**MATERIAL FOR THIS TASK**.

(* ===== verification/GoProxy.v ===== *)
(** * internal/registry/goproxy: the Go module proxy

    [GoStore] is the store of one repository over any mount of Backend.v
    (store.go); [Local] the hosted repository (local.go, extensions.go), the
    section [remote] the pull-through cache (remote.go), the section [virtual]
    the virtual repository on top of Virtual.v (virtual.go); [parsePath] reads
    the requests (handler.go) and [buildPackageDetail] the admin view
    (detail.go).  Paths, versions and go.mod are those of GoModule.v.

    A time of a .info file is an abstract type with its RFC 3339 layout and
    parser; file times and TTLs are seconds.  The upstream client is the
    parameter [Upstream] of a module and a URL path. *)

From Stdlib Require Import ZArith Lia Ascii.
From stdpp Require Import base list strings gmap sorting.
From S2P Require Import Prelude GoStrings GoPath GoHash GoJson Semver GoModule Backend PkgStore.

Local Open Scope Z_scope.
Local Open Scope kutu_scope.

(** ** Errors *)

(** [ErrNotFound], a read-only mount, an error of the mount, an error while
    reading a body. *)
Inductive GoError := ErrNotFound | ReadOnlyMount | OfMount (e : FSError) | OfReader (msg : string).

Definition text_missing (text : string) : bool :=
  let low := ToLower text in
  Contains low "not found" || Contains low "no such file" || Contains low "does not exist".

Definition isNotFound (e : FSError) : bool := text_missing (errText e).

Definition go_text (e : GoError) : string :=
  match e with
  | ErrNotFound => "goproxy: not found"
  | ReadOnlyMount => "goproxy: backend is read-only"
  | OfMount e => errText e
  | OfReader msg => msg
  end.

Definition missing (e : GoError) : bool := text_missing (go_text e).

Definition mapNotFound (e : FSError) : GoError := if isNotFound e then ErrNotFound else OfMount e.

Definition read_all (r : Reader) : result GoError string :=
  match rErr r with None => Ok (rData r) | Some msg => Err (OfReader msg) end.

(** ** .info documents *)

Section times.
Context {T : Type}.
Variables (FormatTime : T -> string) (ParseTime : string -> option T) (zeroTime : T).

Record VersionInfo := { viVersion : string; viTime : T }.

Definition info_json (i : VersionInfo) : Json :=
  JObject [("Version", JString (viVersion i)); ("Time", JString (FormatTime (viTime i)))].

Definition encode_info (i : VersionInfo) : string := write (info_json i).

Definition info_shape : Shape := TStruct [("Version", TString); ("Time", TText (fun s => is_some (ParseTime s)))].

Definition json_time (j : Json) : option T := s ← as_string j; ParseTime s.

(** [json.Unmarshal] into a zero [VersionInfo]. *)
Definition decode_info (b : string) : option VersionInfo :=
  j ← parse b;
  if match j with JObject _ | JNull => fits info_shape j | _ => false end then
    let m := members j in
    Some {| viVersion := scan_field as_string "Version" "" m; viTime := scan_field json_time "Time" zeroTime m |}
  else None.
End times.

Arguments VersionInfo : clear implicits.

(** ** The store *)

Section store.
Context {F : Type} `{Backend F}.

Record GoStore := { gfs : F; gbase : string }.

Definition NewGoStore (fs : F) (base : string) : GoStore := {| gfs := fs; gbase := Trim base "/" |}.

Definition set_fs (s : GoStore) (f : F) : GoStore := {| gfs := f; gbase := gbase s |}.

Definition join (s : GoStore) (parts : list string) : string :=
  PathJoin (if String.eqb (gbase s) "" then parts else gbase s :: parts).

Definition moduleDir (s : GoStore) (m : string) : string := join s ["modules"; EncodeModulePath m].

Definition versionPath (s : GoStore) (m v ext : string) : string :=
  PathJoin [moduleDir s m; "@v"; v +:+ "." +:+ ext].

Definition listPath (s : GoStore) (m : string) : string := PathJoin [moduleDir s m; "@v"; "list"].
Definition latestPath (s : GoStore) (m : string) : string := PathJoin [moduleDir s m; "@latest"].

Definition OpenVersionFile (s : GoStore) (m v ext : string) : result GoError (Reader * FileInfo) :=
  match Open (gfs s) (versionPath s m v ext) with Ok x => Ok x | Err e => Err (mapNotFound e) end.

Definition StatVersionFile (s : GoStore) (m v ext : string) : result GoError FileInfo :=
  match Stat (gfs s) (versionPath s m v ext) with Ok x => Ok x | Err e => Err (mapNotFound e) end.

(** The cached list and latest are deleted; an error there is dropped. *)
Definition invalidate (s : GoStore) (m : string) : GoStore :=
  let f := (Delete (gfs s) (listPath s m)).2 in set_fs s (Delete f (latestPath s m)).2.

Definition WriteVersionFile (s : GoStore) (m v ext : string) (r : Reader) (size : Z) : option GoError * GoStore :=
  if IsWritable (gfs s) then
    match Write (gfs s) (versionPath s m v ext) r size with
    | (Some e, f) => (Some (OfMount e), set_fs s f)
    | (None, f) => (None, invalidate (set_fs s f) m)
    end
  else (Some ReadOnlyMount, s).

Definition delete_ext (m v : string) (st : option GoError * GoStore) (ext : string) : option GoError * GoStore :=
  let '(first, s) := st in
  let '(e, f) := Delete (gfs s) (versionPath s m v ext) in
  (match e with
   | Some e => if isNotFound e then first else match first with None => Some (OfMount e) | _ => first end
   | None => first
   end, set_fs s f).

Definition versionFileExts : list string := ["info"; "mod"; "zip"].

Definition DeleteVersion (s : GoStore) (m v : string) : option GoError * GoStore :=
  if IsWritable (gfs s) then
    let '(first, s) := foldl (delete_ext m v) (None, s) versionFileExts in (first, invalidate s m)
  else (Some ReadOnlyMount, s).

(** The version an entry of @v marks. *)
Definition marked (e : DirEntry) : option string :=
  if eIsDir e || negb (HasSuffix (eName e) ".info") then None
  else let v := TrimSuffix (eName e) ".info" in if String.eqb v "" then None else Some v.

Definition cachedListVersions (s : GoStore) (m : string) : result GoError (list string) :=
  match Open (gfs s) (listPath s m) with
  | Err e => Err (mapNotFound e)
  | Ok (r, _) =>
      let! body := read_all r in
      Ok (List.filter (fun v => negb (String.eqb v "")) (TrimSpace <$> Split body (chr 10)))
  end.

Context {T : Type}.
Variables (FormatTime : T -> string) (ParseTime : string -> option T) (zeroTime : T).

Definition cachedLatestVersion (s : GoStore) (m : string) : result GoError string :=
  match Open (gfs s) (latestPath s m) with
  | Err e => Err (mapNotFound e)
  | Ok (r, _) =>
      let! body := read_all r in
      Ok (match decode_info ParseTime zeroTime body with Some i => TrimSpace (viVersion i) | None => "" end)
  end.

(** A missing source adds nothing; another error ends the listing. *)
Definition tolerate {A} (none : A) (r : result GoError A) : result GoError A :=
  match r with Err e => if missing e then Ok none else Err e | r => r end.

Definition ListVersions (s : GoStore) (m : string) : result GoError (list string) :=
  let! marks := tolerate [] (match ReadDir (gfs s) (PathJoin [moduleDir s m; "@v"]) with
                             | Ok es => Ok (omap marked es) | Err e => Err (OfMount e) end) in
  let! listed := tolerate [] (cachedListVersions s m) in
  let! latest := tolerate "" (cachedLatestVersion s m) in
  Ok (sortStr (remove_dups (marks ++ listed ++ (if String.eqb latest "" then [] else [latest])))).

(** A cached copy that is younger than the TTL. *)
Definition fresh_copy (s : GoStore) (key : string) (ttl now : Z) : option Reader :=
  if 0 <? ttl then
    match Open (gfs s) key with
    | Ok (r, fi) => if now - ModTime fi <? ttl then Some r else None
    | Err _ => None
    end
  else None.

(** The copy is written back; an error is dropped, as is a read-only mount. *)
Definition write_back (s : GoStore) (key body : string) : GoStore :=
  if IsWritable (gfs s) then set_fs s (Write (gfs s) key (reader body) (Z.of_nat (len body))).2 else s.

Definition newline : string := String (chr 10) "".

Definition list_body (versions : list string) : string :=
  Join versions newline +:+ match versions with [] => "" | _ => newline end.

Definition CachedList (s : GoStore) (m : string) (ttl now : Z) : result GoError string * GoStore :=
  match fresh_copy s (listPath s m) ttl now with
  | Some r => (read_all r, s)
  | None =>
      match ListVersions s m with
      | Err e => (Err e, s)
      | Ok vs => (Ok (list_body vs), write_back s (listPath s m) (list_body vs))
      end
  end.

Definition SortVersionsDesc (vs : list string) : list string := SortDesc vs ModeStrict.

Definition CachedLatest (s : GoStore) (m : string) (ttl now : Z) : result GoError string * GoStore :=
  match fresh_copy s (latestPath s m) ttl now with
  | Some r => (read_all r, s)
  | None =>
      match ListVersions s m with
      | Err e => (Err e, s)
      | Ok vs =>
          match SortVersionsDesc vs with
          | [] => (Err ErrNotFound, s)
          | latest :: _ =>
              match OpenVersionFile s m latest "info" with
              | Err e => (Err e, s)
              | Ok (r, _) =>
                  match read_all r with
                  | Err e => (Err e, s)
                  | Ok body => (Ok body, write_back s (latestPath s m) body)
                  end
              end
          end
      end
  end.

(** ** The tree of modules *)

Definition joinPrefix (prefix seg : string) : string :=
  if String.eqb prefix "" then seg else prefix +:+ "/" +:+ seg.

Definition moduleDirHasVersionMarkers (fs : F) (dir : string) : bool :=
  match ReadDir fs (PathJoin [dir; "@v"]) with
  | Ok es => existsb (fun e => negb (eIsDir e) && (String.eqb (eName e) "list" || HasSuffix (eName e) ".info")) es
  | Err _ => false
  end || is_ok (Stat fs (PathJoin [dir; "@latest"])).

(** An entry whose name does not decode is skipped with all it holds. *)
Fixpoint walkModules (fuel : nat) (fs : F) (dir prefix : string) : result FSError (list string) :=
  match fuel with
  | O => Err (Failed "out of fuel")
  | S fuel =>
      let! es := ReadDir fs dir in
      Ok (es ≫= fun e =>
        if negb (eIsDir e) then []
        else
          let child := PathJoin [dir; eName e] in
          let sub := match walkModules fuel fs child (joinPrefix prefix (eName e)) with Ok l => l | Err _ => [] end in
          if moduleDirHasVersionMarkers fs child then
            match DecodeModulePath (joinPrefix prefix (eName e)) with
            | Err _ => []
            | Ok m => m :: sub
            end
          else sub)
  end.

Definition ListModules (fuel : nat) (s : GoStore) : result FSError (list string) :=
  match walkModules fuel (gfs s) (join s ["modules"]) "" with
  | Ok l => Ok (sortStr l)
  | Err e => if isNotFound e then Ok [] else Err e
  end.

Definition WriteInfo (s : GoStore) (m v : string) (i : VersionInfo T) : option GoError * GoStore :=
  let body := encode_info FormatTime i in WriteVersionFile s m v "info" (reader body) (Z.of_nat (len body)).

Definition EtagFor (fingerprint : string) : string :=
  if String.eqb fingerprint "" then "" else String (chr 34) (str_take 32 (hexSHA256 fingerprint)) +:+ String (chr 34) "".

Definition EtagForList (body : string) : string := EtagFor body.

Definition ReadVersionInfo (s : GoStore) (m v : string) : result GoError (VersionInfo T) :=
  let! x := OpenVersionFile s m v "info" in
  let! body := read_all x.1 in
  Ok (match decode_info ParseTime zeroTime body with
      | Some i => i
      | None => {| viVersion := v; viTime := zeroTime |}
      end).

Definition ReadGoMod (s : GoStore) (m v : string) : result GoError string :=
  let! x := OpenVersionFile s m v "mod" in read_all x.1.

Definition VersionSize (s : GoStore) (m v ext : string) : Z :=
  match Stat (gfs s) (versionPath s m v ext) with Ok fi => Size fi | Err _ => 0 end.

Definition LatestVersionSemver (s : GoStore) (m : string) : string :=
  match ListVersions s m with Ok vs => default "" (head (SortVersionsDesc vs)) | Err _ => "" end.

(** The modules, whatever the walk made of them. *)
Definition modules_of (fuel : nat) (s : GoStore) : list string :=
  match ListModules fuel s with Ok l => l | Err _ => [] end.

Definition count_module (s : GoStore) (acc : Z * Z) (m : string) : Z * Z :=
  let atV := PathJoin [moduleDir s m; "@v"] in
  match ReadDir (gfs s) atV with
  | Err _ => acc
  | Ok es =>
      let '(n, b) := foldl (fun '(n, b) e =>
          if eIsDir e then (n, b)
          else (if HasSuffix (eName e) ".info" then n + 1 else n,
                match Stat (gfs s) (PathJoin [atV; eName e]) with
                | Ok fi => wrap64 (b + Size fi) | Err _ => b end)) acc es in
      (n, match Stat (gfs s) (latestPath s m) with Ok fi => wrap64 (b + Size fi) | Err _ => b end)
  end.

Definition CountModulesVersionsBytes (fuel : nat) (s : GoStore) : Z * Z * Z :=
  let mods := modules_of fuel s in
  let '(n, b) := foldl (count_module s) (0, 0) mods in (Z.of_nat (length mods), n, b).

(** ** Purging *)

Record Purged := { pgCount : Z; pgBytes : Z; pgErrors : list FSError }.

(** A file that is there is deleted; [report] says whether a failure is noted. *)
Definition purge_file (report : bool) (st : Purged * GoStore) (p : string) : Purged * GoStore :=
  let '(acc, s) := st in
  match Stat (gfs s) p with
  | Err _ => (acc, s)
  | Ok fi =>
      match Delete (gfs s) p with
      | (None, f) => ({| pgCount := pgCount acc + 1; pgBytes := wrap64 (pgBytes acc + Size fi); pgErrors := pgErrors acc |}, set_fs s f)
      | (Some e, f) =>
          (if report && negb (isNotFound e)
           then {| pgCount := pgCount acc; pgBytes := pgBytes acc; pgErrors := pgErrors acc ++ [e] |} else acc, set_fs s f)
      end
  end.

Definition purge_pointers (report : bool) (st : Purged * GoStore) (m : string) : Purged * GoStore :=
  foldl (purge_file report) st [listPath st.2 m; latestPath st.2 m].

Definition purge_module (st : Purged * GoStore) (m : string) : Purged * GoStore :=
  let st := purge_pointers false st m in
  let atV := PathJoin [moduleDir st.2 m; "@v"] in
  match ReadDir (gfs st.2) atV with
  | Err _ => st
  | Ok es => foldl (purge_file true) st ((fun e => PathJoin [atV; eName e]) <$> List.filter (fun e => negb (eIsDir e)) es)
  end.

Definition nothing_purged : Purged := {| pgCount := 0; pgBytes := 0; pgErrors := [] |}.

Definition PurgeMutable (fuel : nat) (s : GoStore) : Purged * GoStore :=
  if IsWritable (gfs s) then foldl (purge_pointers true) (nothing_purged, s) (modules_of fuel s)
  else ({| pgCount := 0; pgBytes := 0; pgErrors := [Failed "goproxy: backend is read-only"] |}, s).

Definition PurgeAll (fuel : nat) (s : GoStore) : Purged * GoStore :=
  if IsWritable (gfs s) then foldl purge_module (nothing_purged, s) (modules_of fuel s)
  else ({| pgCount := 0; pgBytes := 0; pgErrors := [Failed "goproxy: backend is read-only"] |}, s).

End store.

Arguments GoStore : clear implicits.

**ASSIGNMENT**. From the first line of the data above through the line containing "section [remote] the", set each line down again exactly; include both ends and omit everything else.

**ANSWER SPACE**.
(* ===== verification/GoProxy.v ===== *)
(** * internal/registry/goproxy: the Go module proxy

    [GoStore] is the store of one repository over any mount of Backend.v
    (store.go); [Local] the hosted repository (local.go, extensions.go), the
    section [remote] the pull-through cache (remote.go), the section [virtual]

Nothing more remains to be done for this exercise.